*The problem:*
Where the word "count" shows up in the entries below, please copy the whole line.

Stored data
┄┄┄┄┄┄
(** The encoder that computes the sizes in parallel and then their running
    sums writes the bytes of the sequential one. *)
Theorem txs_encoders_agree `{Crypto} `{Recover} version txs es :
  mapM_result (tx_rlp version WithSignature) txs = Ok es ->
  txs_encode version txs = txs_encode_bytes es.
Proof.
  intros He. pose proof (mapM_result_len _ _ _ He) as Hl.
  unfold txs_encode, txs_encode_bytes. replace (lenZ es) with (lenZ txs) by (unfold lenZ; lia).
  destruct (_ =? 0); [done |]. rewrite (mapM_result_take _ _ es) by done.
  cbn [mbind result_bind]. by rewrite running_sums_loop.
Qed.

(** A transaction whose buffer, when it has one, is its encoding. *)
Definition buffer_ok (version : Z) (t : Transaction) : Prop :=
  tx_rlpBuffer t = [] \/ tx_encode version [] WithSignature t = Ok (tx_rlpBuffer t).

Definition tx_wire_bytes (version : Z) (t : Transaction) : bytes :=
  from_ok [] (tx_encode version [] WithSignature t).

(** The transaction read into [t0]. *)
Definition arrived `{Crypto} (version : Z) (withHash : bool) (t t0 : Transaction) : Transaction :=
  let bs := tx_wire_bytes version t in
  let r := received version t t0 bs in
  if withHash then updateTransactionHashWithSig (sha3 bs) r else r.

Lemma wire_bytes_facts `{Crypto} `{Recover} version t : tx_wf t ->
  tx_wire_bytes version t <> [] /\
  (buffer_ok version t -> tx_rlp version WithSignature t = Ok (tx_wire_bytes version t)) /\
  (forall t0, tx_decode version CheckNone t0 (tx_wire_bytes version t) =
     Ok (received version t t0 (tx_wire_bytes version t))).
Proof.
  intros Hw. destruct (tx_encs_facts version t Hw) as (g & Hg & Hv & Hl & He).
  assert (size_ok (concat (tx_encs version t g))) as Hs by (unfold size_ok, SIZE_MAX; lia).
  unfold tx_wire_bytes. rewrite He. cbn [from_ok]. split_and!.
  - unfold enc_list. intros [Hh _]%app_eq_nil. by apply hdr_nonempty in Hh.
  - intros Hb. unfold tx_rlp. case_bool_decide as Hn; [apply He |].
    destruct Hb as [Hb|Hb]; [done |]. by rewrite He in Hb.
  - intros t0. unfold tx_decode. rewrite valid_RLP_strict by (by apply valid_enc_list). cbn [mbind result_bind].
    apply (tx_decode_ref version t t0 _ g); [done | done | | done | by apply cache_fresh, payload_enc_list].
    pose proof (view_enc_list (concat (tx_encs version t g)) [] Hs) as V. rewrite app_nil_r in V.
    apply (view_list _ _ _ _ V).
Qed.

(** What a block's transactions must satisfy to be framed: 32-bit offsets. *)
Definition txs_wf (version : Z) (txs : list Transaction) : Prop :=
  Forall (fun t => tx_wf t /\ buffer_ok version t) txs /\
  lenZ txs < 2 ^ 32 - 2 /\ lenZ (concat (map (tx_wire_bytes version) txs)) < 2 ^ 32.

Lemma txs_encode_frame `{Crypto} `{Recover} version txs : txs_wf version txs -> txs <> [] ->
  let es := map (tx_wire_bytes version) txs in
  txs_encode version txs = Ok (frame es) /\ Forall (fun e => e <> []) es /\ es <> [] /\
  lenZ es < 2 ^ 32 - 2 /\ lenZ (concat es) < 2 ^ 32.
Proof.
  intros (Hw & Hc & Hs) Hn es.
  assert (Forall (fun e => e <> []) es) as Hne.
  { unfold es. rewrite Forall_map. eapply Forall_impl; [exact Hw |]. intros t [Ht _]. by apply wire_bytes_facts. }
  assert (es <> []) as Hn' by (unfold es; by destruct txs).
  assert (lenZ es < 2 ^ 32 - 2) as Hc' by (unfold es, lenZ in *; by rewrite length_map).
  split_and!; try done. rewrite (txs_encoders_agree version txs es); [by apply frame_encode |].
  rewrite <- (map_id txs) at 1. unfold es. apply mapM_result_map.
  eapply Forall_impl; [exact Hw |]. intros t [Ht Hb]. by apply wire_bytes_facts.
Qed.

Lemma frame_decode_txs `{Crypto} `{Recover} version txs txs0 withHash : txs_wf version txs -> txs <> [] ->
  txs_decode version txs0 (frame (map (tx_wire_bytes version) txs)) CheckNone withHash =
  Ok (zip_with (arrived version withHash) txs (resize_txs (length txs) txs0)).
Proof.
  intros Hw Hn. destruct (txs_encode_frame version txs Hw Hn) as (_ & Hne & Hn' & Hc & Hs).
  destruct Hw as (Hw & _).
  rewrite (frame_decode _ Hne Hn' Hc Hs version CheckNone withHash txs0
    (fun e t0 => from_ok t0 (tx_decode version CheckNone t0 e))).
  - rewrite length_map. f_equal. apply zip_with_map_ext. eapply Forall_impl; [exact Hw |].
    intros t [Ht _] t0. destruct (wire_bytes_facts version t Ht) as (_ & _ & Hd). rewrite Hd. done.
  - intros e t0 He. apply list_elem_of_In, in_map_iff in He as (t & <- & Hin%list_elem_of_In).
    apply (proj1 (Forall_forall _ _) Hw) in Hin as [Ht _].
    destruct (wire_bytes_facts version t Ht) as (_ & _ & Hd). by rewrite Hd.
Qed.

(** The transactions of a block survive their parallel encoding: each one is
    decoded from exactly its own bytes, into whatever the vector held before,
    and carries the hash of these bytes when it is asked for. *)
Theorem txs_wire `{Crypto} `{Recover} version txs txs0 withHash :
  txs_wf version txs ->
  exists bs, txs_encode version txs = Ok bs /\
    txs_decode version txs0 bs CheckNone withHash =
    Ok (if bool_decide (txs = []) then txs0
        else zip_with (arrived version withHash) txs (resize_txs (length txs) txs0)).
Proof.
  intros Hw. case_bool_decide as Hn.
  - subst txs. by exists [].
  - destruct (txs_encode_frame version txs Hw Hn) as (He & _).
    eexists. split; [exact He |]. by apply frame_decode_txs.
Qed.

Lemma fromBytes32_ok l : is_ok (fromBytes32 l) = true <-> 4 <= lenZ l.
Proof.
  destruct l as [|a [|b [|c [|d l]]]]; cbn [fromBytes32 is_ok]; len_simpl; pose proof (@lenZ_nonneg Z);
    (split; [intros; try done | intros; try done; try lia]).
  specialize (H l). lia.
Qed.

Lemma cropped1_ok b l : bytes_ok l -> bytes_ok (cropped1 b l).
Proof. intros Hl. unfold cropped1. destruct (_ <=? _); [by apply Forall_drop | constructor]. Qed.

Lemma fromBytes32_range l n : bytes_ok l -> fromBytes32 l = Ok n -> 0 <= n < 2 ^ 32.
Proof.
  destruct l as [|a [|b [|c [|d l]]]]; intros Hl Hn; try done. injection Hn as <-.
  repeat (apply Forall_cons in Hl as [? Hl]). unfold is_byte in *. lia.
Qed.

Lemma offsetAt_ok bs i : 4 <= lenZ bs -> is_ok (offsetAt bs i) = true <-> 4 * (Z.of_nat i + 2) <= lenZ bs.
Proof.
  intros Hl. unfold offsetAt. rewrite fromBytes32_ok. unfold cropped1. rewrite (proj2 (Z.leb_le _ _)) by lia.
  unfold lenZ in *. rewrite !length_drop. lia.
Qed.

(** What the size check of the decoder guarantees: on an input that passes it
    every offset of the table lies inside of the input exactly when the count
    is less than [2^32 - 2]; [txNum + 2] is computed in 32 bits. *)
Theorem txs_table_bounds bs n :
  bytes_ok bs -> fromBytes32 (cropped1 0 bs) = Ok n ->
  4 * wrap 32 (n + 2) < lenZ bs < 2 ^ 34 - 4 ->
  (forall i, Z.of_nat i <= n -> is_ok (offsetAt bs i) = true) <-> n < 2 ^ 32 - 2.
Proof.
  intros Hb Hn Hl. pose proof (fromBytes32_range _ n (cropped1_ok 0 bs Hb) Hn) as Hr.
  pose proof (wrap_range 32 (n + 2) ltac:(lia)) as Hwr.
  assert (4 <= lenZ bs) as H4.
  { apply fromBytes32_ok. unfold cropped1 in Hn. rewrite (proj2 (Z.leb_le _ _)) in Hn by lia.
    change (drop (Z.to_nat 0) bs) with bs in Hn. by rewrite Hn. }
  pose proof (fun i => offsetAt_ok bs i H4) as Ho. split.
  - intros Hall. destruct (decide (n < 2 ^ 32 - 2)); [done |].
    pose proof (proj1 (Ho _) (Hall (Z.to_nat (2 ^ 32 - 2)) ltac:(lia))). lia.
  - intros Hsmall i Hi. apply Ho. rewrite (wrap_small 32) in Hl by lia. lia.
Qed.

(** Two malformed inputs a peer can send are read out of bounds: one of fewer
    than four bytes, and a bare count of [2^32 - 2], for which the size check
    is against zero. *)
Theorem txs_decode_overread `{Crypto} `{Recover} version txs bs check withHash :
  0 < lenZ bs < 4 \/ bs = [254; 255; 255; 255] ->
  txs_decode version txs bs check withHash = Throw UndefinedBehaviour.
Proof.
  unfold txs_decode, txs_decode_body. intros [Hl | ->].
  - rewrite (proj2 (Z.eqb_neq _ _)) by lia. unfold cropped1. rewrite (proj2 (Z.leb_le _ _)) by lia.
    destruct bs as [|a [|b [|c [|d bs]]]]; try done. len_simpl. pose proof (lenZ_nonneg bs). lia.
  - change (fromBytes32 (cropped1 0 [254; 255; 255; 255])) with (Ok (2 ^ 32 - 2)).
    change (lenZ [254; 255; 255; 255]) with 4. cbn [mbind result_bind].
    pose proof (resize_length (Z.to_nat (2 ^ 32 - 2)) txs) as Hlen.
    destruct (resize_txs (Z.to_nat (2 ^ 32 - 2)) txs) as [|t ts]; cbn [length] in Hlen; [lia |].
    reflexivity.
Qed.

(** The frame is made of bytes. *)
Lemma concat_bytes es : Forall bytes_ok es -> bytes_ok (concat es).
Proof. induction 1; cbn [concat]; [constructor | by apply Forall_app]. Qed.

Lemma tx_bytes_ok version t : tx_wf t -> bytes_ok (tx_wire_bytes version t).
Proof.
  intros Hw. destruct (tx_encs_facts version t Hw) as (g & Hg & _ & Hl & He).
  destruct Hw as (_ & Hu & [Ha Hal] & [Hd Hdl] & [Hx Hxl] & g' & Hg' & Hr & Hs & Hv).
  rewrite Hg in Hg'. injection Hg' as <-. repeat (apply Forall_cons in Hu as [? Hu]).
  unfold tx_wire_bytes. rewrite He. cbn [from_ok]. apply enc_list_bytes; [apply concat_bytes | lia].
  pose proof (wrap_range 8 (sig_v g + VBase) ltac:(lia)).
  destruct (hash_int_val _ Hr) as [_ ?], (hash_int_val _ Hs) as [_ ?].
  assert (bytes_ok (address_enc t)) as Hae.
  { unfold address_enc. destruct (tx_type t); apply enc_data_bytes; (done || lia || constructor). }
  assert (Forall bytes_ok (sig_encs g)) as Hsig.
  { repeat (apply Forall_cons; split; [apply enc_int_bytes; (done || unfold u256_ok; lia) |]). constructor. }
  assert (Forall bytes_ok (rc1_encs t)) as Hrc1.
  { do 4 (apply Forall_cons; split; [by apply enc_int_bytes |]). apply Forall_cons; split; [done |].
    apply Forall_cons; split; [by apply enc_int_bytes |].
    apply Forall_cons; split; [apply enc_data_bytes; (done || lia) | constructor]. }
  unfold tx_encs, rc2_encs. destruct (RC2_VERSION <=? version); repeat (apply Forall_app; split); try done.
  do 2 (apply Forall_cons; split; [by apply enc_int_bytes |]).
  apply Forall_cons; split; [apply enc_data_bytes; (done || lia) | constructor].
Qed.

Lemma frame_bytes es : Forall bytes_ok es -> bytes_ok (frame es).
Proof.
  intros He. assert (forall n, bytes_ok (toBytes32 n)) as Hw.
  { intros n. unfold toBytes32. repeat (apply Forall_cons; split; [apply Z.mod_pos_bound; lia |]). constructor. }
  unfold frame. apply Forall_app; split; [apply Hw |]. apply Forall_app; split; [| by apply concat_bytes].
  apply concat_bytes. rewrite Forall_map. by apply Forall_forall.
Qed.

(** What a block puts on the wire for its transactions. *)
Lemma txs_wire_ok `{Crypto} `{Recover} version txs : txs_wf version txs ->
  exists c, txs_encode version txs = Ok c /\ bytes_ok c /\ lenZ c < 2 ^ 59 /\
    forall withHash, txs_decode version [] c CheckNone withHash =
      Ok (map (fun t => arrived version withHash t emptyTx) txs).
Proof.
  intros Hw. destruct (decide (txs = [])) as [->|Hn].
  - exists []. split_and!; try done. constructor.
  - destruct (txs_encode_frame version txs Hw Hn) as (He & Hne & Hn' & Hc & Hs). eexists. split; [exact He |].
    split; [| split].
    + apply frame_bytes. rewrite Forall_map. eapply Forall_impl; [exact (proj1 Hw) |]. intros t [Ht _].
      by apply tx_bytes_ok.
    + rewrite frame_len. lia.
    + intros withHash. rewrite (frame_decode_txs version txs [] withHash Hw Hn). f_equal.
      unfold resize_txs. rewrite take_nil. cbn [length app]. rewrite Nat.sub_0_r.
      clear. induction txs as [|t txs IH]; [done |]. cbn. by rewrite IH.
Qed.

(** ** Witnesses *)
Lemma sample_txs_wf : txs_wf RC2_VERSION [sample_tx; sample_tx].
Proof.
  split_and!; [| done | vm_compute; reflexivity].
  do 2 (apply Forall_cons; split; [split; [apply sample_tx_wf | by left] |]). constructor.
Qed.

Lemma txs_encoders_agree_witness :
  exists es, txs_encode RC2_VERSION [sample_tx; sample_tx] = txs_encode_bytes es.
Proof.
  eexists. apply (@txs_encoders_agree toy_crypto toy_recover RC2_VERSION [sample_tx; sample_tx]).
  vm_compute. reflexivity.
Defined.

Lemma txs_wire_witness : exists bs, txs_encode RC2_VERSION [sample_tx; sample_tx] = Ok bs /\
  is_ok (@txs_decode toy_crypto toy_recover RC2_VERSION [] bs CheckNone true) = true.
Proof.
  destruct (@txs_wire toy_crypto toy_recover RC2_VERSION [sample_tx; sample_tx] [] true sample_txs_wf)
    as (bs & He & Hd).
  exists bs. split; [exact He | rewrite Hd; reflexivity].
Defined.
┄┄┄┄┄┄
*Your solution:*
    every offset of the table lies inside of the input exactly when the count
    than four bytes, and a bare count of [2^32 - 2], for which the size check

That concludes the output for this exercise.